After rolling out a diet version of video ads last year, Pinterest is ready with the real thing, or at least something closer to it.
On Wednesday, Pinterest unveiled its latest spin on digital video ads. The company’s new mobile-only Promoted Video format is more than an animated GIF but still a departure from the conventional in-feed autoplay video ad popularized by Facebook and later adopted by other social networks like Twitter and Tumblr.
Instead of running the video ad itself in people’s feeds, Pinterest will insert a Cinematic Pin — the animated GIF-like, video-lite ad format Pinterest introduced last year — that will play some sound-free frames from the video as people scroll past it. People will have to tap on these teasers in order to see the video — which can run up to five minutes long and be formatted horizontally, vertically or as a square — but brands will have to pay for the ads even if no one checks out the actual video.

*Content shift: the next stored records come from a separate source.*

Lemma init_sends6 rx c : c.(q_state) = STATE_INIT -> length c.(q_buf) = BUF_SIZE -> exists buf,
  client_v6_round rx c = Ret ([Sent6 (client_message MSG_SOLICIT c.(q_xid) [])], set_q_state STATE_SOLICITING (set_q_buf buf c))
  /\ length buf = BUF_SIZE.
Proof.
  intros Hs Hb. unfold ClientV6.client_v6_round, init_round6. rewrite Hs.
  destruct (build_message_small MSG_SOLICIT c.(q_xid) [] c.(q_buf) Hb) as (buf & pos & -> & Ht & Hl); [simpl; lia|].
  rewrite bind_Ret. cbv beta iota. rewrite Ht. by exists buf.
Qed.

Lemma kept_duid a sid c : a.(m_server_duid) = Some sid -> (0 < length sid < 128)%nat ->
  keep_server_duid a c = set_q_server_duid sid c.
Proof. intros Ha Hl. unfold keep_server_duid. rewrite Ha. by rewrite !bool_decide_eq_true_2 by lia. Qed.

Lemma soliciting_accepts rx a sid c :
  c.(q_state) = STATE_SOLICITING -> length c.(q_buf) = BUF_SIZE -> dhcpv6_parse rx = Ret (Some a) ->
  a.(m_msg_type) = MSG_ADVERTISE -> a.(m_transaction_id) = c.(q_xid) ->
  a.(m_server_duid) = Some sid -> (0 < length sid < 128)%nat -> exists buf,
  let xid := c.(q_xid) +u32 1 in
  client_v6_round (Some rx) c = Ret ([Sent6 (client_message MSG_REQUEST xid sid)], mk_client6 STATE_REQUESTING xid buf sid)
  /\ length buf = BUF_SIZE.
Proof.
  intros Hs Hb Hp Ht Hx Hsid Hl. unfold ClientV6.client_v6_round, soliciting_round. rewrite Hs, Hp, bind_Ret, Ht, Hx, (Z.eqb_refl (q_xid c)).
  change (MSG_ADVERTISE =? MSG_ADVERTISE) with true. cbn [andb]. rewrite Hsid. change (default [] (Some sid)) with sid.
  destruct (build_message_small MSG_REQUEST (c.(q_xid) +u32 1) sid c.(q_buf) Hb) as (buf & pos & -> & Htk & Hbl); [lia|].
  rewrite bind_Ret. cbv beta iota zeta. rewrite Htk, (kept_duid a sid) by done. by exists buf.
Qed.

Lemma requesting_accepts6 rx a sid c :
  c.(q_state) = STATE_REQUESTING -> dhcpv6_parse rx = Ret (Some a) -> a.(m_msg_type) = MSG_REPLY ->
  a.(m_transaction_id) = c.(q_xid) -> a.(m_server_duid) = Some sid -> (0 < length sid < 128)%nat ->
  client_v6_round (Some rx) c
  = Ret (assign inet_ntop6 ifname request_pd a, mk_client6 STATE_BOUND c.(q_xid) c.(q_buf) sid).
Proof.
  intros Hs Hp Ht Hx Hsid Hl. unfold ClientV6.client_v6_round, requesting_round6. rewrite Hs, Hp, bind_Ret, Ht, Hx, (Z.eqb_refl (q_xid c)).
  change (MSG_REPLY =? MSG_REPLY) with true. cbn [andb]. by rewrite (kept_duid a sid).
Qed.

Lemma assign_adds a : a.(m_has_requested_ip) = true ->
  exists more, assign inet_ntop6 ifname request_pd a = Executed6 (add_command inet_ntop6 ifname a.(m_requested_ip)) :: more
  /\ (request_pd = false -> more = []).
Proof. intros H. unfold assign. rewrite H. eexists. split; [reflexivity|]. by intros ->. Qed.

Lemma renewing_accepts6 c :
  c.(q_state) = STATE_RENEWING -> length c.(q_buf) = BUF_SIZE -> (length c.(q_server_duid) < 128)%nat -> exists buf,
  forall rx a, dhcpv6_parse rx = Ret (Some a) -> a.(m_msg_type) = MSG_REPLY -> a.(m_transaction_id) = c.(q_xid) ->
  client_v6_round (Some rx) c
  = Ret ([Sent6 (client_message MSG_RENEW c.(q_xid) c.(q_server_duid))],
         mk_client6 STATE_BOUND (c.(q_xid) +u32 1) buf c.(q_server_duid)).
Proof.
  intros Hs Hb Hl. destruct (build_message_small MSG_RENEW c.(q_xid) c.(q_server_duid) c.(q_buf) Hb Hl) as (buf & pos & E & Htk & _).
  exists buf. intros rx a Hp Ht Hx. unfold ClientV6.client_v6_round, renewing_round6. rewrite Hs, E, bind_Ret. cbv beta iota zeta.
  rewrite Hp, bind_Ret, Ht. cbn [set_q_buf q_xid]. rewrite Hx, (Z.eqb_refl (q_xid c)), Htk.
  by change (MSG_REPLY =? MSG_REPLY) with true.
Qed.

Lemma client_type_u8 t : t ∈ [MSG_SOLICIT; MSG_REQUEST; MSG_RENEW] -> is_u8 t.
Proof.
  rewrite !elem_of_cons. intros [->|[->|[->|Ht]]]; [done|done|done|by apply not_elem_of_nil in Ht].
Qed.

(** A message of the client, answered by a server whose pool gives the address [ip]. *)
Lemma client_answered v ob ctx client msg_type xid sid pool :
  env_ok v -> length ob = BUF_SIZE -> ctx_ok ctx -> 0 <= xid < 16777216 -> Forall is_u8 sid -> (length sid < 128)%nat ->
  msg_type ∈ [MSG_SOLICIT; MSG_REQUEST; MSG_RENEW] ->
  let idx := packet_subnet ctx client in
  let m := client_meta msg_type xid sid in
  get_pool_by_subnet ctx idx = Some pool -> r6_success (na_alloc v m idx ctx pool).1.1 = true ->
  meta_ok m /\ exists reply ctx' a, process_packet v ob ctx (client_message msg_type xid sid) client = Ret (Some reply, ctx')
    /\ dhcpv6_parse reply = Ret (Some a) /\ a.(m_msg_type) = reply_type msg_type /\ a.(m_transaction_id) = xid
    /\ a.(m_server_duid) = Some server_duid
    /\ a.(m_has_requested_ip) = true /\ a.(m_requested_ip) = r6_ip_address (na_alloc v m idx ctx pool).1.1
    /\ ctx_ok ctx' /\ ctx'.(k_config) = ctx.(k_config)
    /\ get_pool_by_subnet ctx' idx = Some (na_alloc v m idx ctx pool).1.2.
Proof.
  intros Hv Hb Hc Hx Hu Hs Ht idx m Hp Hok. destruct Hduid as (Hdu & Hne & Hdl).
  destruct (client_meta_fields client_duid request_pd msg_type xid sid) as (F1 & F2 & F3 & F4 & _ & _).
  pose proof (client_type_u8 _ Ht) as Hty.
  pose proof (client_message_parses client_duid request_pd msg_type xid sid Hx ltac:(lia) ltac:(lia)) as Hparse.
  pose proof (client_message_u8 client_duid request_pd msg_type xid sid Hty Hx Hdu Hu) as Hu8.
  split; [by eapply parse_meta_ok|].
  destruct (answered v ob ctx (client_message msg_type xid sid) client m client_duid pool) as (reply & ctx' & a & E & P & A1 & A2 & A);
    try done; [unfold m; by rewrite F1|].
  unfold m in A1, A2. rewrite F1 in A1. rewrite F2 in A2. exists reply, ctx', a. by split_and!; try apply A.
Qed.

Lemma client_message_ok msg_type xid sid :
  is_u8 msg_type -> 0 <= xid < 16777216 -> Forall is_u8 sid -> (length sid < 128)%nat ->
  Forall is_u8 (client_message msg_type xid sid) /\ meta_ok (client_meta msg_type xid sid).
Proof.
  intros Ht Hx Hu Hs. destruct Hduid as (Hdu & _ & Hdl).
  pose proof (client_message_u8 client_duid request_pd msg_type xid sid Ht Hx Hdu Hu) as Hu8. split; [done|].
  eapply parse_meta_ok; [exact Hu8|]. apply client_message_parses; lia.
Qed.

(** The messages that follow the first one get the address of the first one. *)
Lemma client_answered_again v1 v ob ctx ctx' client msg_type xid x1 pool :
  env_ok v -> length ob = BUF_SIZE -> ctx_ok ctx -> ctx_ok ctx' -> ctx'.(k_config) = ctx.(k_config) ->
  0 <= x1 < 16777216 -> 0 <= xid < 16777216 -> msg_type ∈ [MSG_SOLICIT; MSG_REQUEST; MSG_RENEW] ->
  let idx := packet_subnet ctx client in
  let al := na_alloc v1 (client_meta MSG_SOLICIT x1 []) idx ctx pool in
  get_pool_by_subnet ctx idx = Some pool -> static_host (hex_loop client_duid) pool.(q_subnet) = None ->
  r6_success al.1.1 = true -> get_pool_by_subnet ctx' idx = Some al.1.2 ->
  exists reply ctx2 a, process_packet v ob ctx' (client_message msg_type xid server_duid) client = Ret (Some reply, ctx2)
    /\ dhcpv6_parse reply = Ret (Some a) /\ a.(m_msg_type) = reply_type msg_type /\ a.(m_transaction_id) = xid
    /\ a.(m_server_duid) = Some server_duid
    /\ a.(m_has_requested_ip) = true /\ a.(m_requested_ip) = r6_ip_address al.1.1
    /\ ctx_ok ctx2 /\ ctx2.(k_config) = ctx.(k_config) /\ get_pool_by_subnet ctx2 idx = Some al.1.2.
Proof.
  intros Hv Hb Hc Hc' Hcfg Hx1 Hx Ht idx al Hp Hh Hok Hp'. destruct Hduid as (_ & Hne & Hdl).
  assert (Forall is_u8 server_duid) as Hsu by (apply u8_bytes; reflexivity).
  assert (packet_subnet ctx' client = idx) as Eidx by (unfold packet_subnet, idx; by rewrite Hcfg).
  destruct (client_message_ok MSG_SOLICIT x1 []) as [_ Hm1]; [done|done|constructor|simpl; lia|].
  destruct (client_message_ok msg_type xid server_duid) as [_ Hm]; [by apply client_type_u8|done|done|simpl; lia|].
  destruct (na_alloc_again v1 v (client_meta MSG_SOLICIT x1 []) (client_meta msg_type xid server_duid) idx ctx ctx' client_duid pool)
    as (S1 & S2 & S3); try done; try apply client_meta_fields. fold al in S1, S2, S3.
  destruct (client_answered v ob ctx' client msg_type xid server_duid al.1.2) as (_ & reply & ctx2 & a & H); try done;
    rewrite ?Eidx; try done; [simpl; lia|].
  rewrite Eidx, S2, S3, Hcfg in H. by exists reply, ctx2, a.
Qed.

End Exchange6.

(** ** The buffer of the messages *)

(** A writer that takes [n] bytes of the buffer when they are left, and writes past it when
    they are not. *)
Definition takes (n : nat) (f : list Z * nat -> outcome (list Z * nat)) : Prop :=
  forall buf pos, (pos <= length buf)%nat ->
  if bool_decide (pos + n <= length buf)%nat
  then exists buf', f (buf, pos) = Ret (buf', (pos + n)%nat) /\ length buf' = length buf
  else f (buf, pos) = Fault OutOfBounds.

Lemma takes_nothing : takes 0 Ret.
Proof. intros buf pos H. rewrite bool_decide_eq_true_2 by lia. exists buf. by rewrite Nat.add_0_r. Qed.

Lemma takes_bind n m f g : takes n f -> takes m g -> takes (n + m) (fun at_ => at_ ← f at_; g at_).
Proof.
  intros Hf Hg buf pos Hpos. specialize (Hf buf pos Hpos). destruct (decide (pos + n <= length buf)%nat) as [H1|H1]; cycle 1.
  { rewrite bool_decide_eq_false_2 in Hf by lia. rewrite bool_decide_eq_false_2 by lia. by rewrite Hf. }
  rewrite bool_decide_eq_true_2 in Hf by done. destruct Hf as (b1 & E1 & L1). specialize (Hg b1 (pos + n)%nat ltac:(lia)). rewrite E1, bind_Ret, Nat.add_assoc, <- L1. exact Hg.
Qed.

Lemma takes_write n bs : length bs = n ->
  takes n (fun at_ => buf ← write_bytes at_.2 bs at_.1; Ret (buf, (at_.2 + n)%nat)).
Proof.
  intros Hn buf pos _. cbn [fst snd]. case_bool_decide as H.
  - destruct (write_bytes_ok pos bs buf) as (b & E); [lia|]. rewrite E, bind_Ret. exists b. split; [done|].
    by apply write_bytes_length in E.
  - unfold write_bytes. by rewrite bool_decide_eq_false_2 by lia.
Qed.

Lemma takes_option code data : takes (4 + length data) (write_option code data).
Proof.
  intros buf pos Hpos.
  pose proof (takes_bind _ _ _ _ (takes_write 2 (be16 code) eq_refl)
    (takes_bind _ _ _ _ (takes_write 2 (be16 (Z.of_nat (length data))) eq_refl) (takes_write _ data eq_refl)) buf pos Hpos) as H.
  cbn beta in H. assert ((pos + 2 + 2)%nat = (pos + OPT_HDR)%nat) as E by (unfold OPT_HDR; lia).
  unfold write_option. cbn [fst snd] in H. revert H. change (2 + (2 + length data))%nat with (4 + length data)%nat.
  destruct (write_bytes pos (be16 code) buf) as [b1|f]; [|done]. rewrite !bind_Ret. cbn [fst snd].
  destruct (write_bytes (pos + 2) _ b1) as [b2|f]; [|done]. rewrite !bind_Ret. cbn [fst snd]. by rewrite E.
Qed.

Section Memory6.
Context (inet_ntop6 : in6_addr -> cstr) (ifname client_duid : list Z) (request_pd : bool).

#[local] Abbreviation client_v6_round := (client_v6_round inet_ntop6 ifname client_duid request_pd).

(** The bytes of a message. *)
Definition message_size (server_duid : list Z) : nat :=
  4 + ((4 + length client_duid) + ((if bool_decide (0 < length server_duid)%nat then 4 + length server_duid else 0)
  + (16 + (if request_pd then 16 else 0)))).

Pinterest will charge advertisers for every thousand times it serves the GIF-like preview in people’s feeds, according to Mike Bidgoli, product manager for monetization at Pinterest. To be fair, Facebook typically charges for its video ads once they’re served also. And unlike Pinterest’s click-to-play video ads, Facebook’s play automatically, which has frustrated viewability-minded brand advertisers who might still take issue with Pinterest’s video ad cost structure. You get what you pay for, and on Pinterest you’re paying for animated GIF impressions, not video views.
Marketers will be able to do their own math to calculate how much they’re paying per video view. Pinterest will tell advertisers how many impressions of their ads were served, how many views their videos received — including breakouts for how many of those views completed 25 percent, 50 percent, 75 percent and 100 percent of the video — and how many clicks the featured pins generated.
And brands will have control over the content they are paying for. While brands have the option of assigning Pinterest’s in-house creative shop, The Pin Factory, to produce the teaser version, an advertiser can decide for itself which frames from a video should appear in the GIF-like teaser.
Maybe instead of viewing Promoted Videos as a video ad format, it’s more accurate to consider it a free add-on to Pinterest’s Cinematic Pin format — and one that comes with its own free add-on.
After people tap on the ad teaser, a new page will open that plays the advertiser’s sound-on video in Pinterest’s relatively new native video player atop the screen and displays a gallery of branded pins below it.
Pinterest’s click-to-play Promoted Videos appear on their own page with a gallery of branded pins beneath them.
People can tap to expand the video to full-screen, or keep it in the partial player while swiping through the related pins that the brand has picked out to accompany the clip. When people tap on a related pin — an action that Pinterest will not charge the brand for — the video stops and the pin opens in a new page. People can swipe back from the pin page to the video page, where the video will resume playing from the point where it left off.
“In the case of bareMinerals, which is one of our launch partners, they are having a video on top, which is introducing their new product. But below it they have a pins that talk about how to apply their latest product or another pin that actually allows the user to buy the product at Macy’s,” said Bidgoli.
In addition to bareMinerals, Behr Paint, Kate Spade New York, Lionsgate and Purina are among the brands running Promoted Video campaigns at launch. But they’re not the first brands to use the format. Garnier, Old El Paso and Universal Pictures were among the first 12 brands that tested it earlier this year.
For now, only advertisers in the US and the UK with their own sales reps at Pinterest will be able to buy Promoted Video campaigns. But Pinterest plans to eventually sell these ads through its self-serve ad-buying tool, as well as through companies with access to its advertising API, although it doesn’t have a specific time frame in mind, according to a Pinterest spokesperson.
Pinterest also isn’t sure when it might bring these ads to its desktop and mobile site. For now, the company doesn’t have any plans to add a web version but may revisit the possibility later this year, according to Bidgoli. “More than 80 percent of our users are on mobile, so there’s no reason to rush the desktop format,” he said.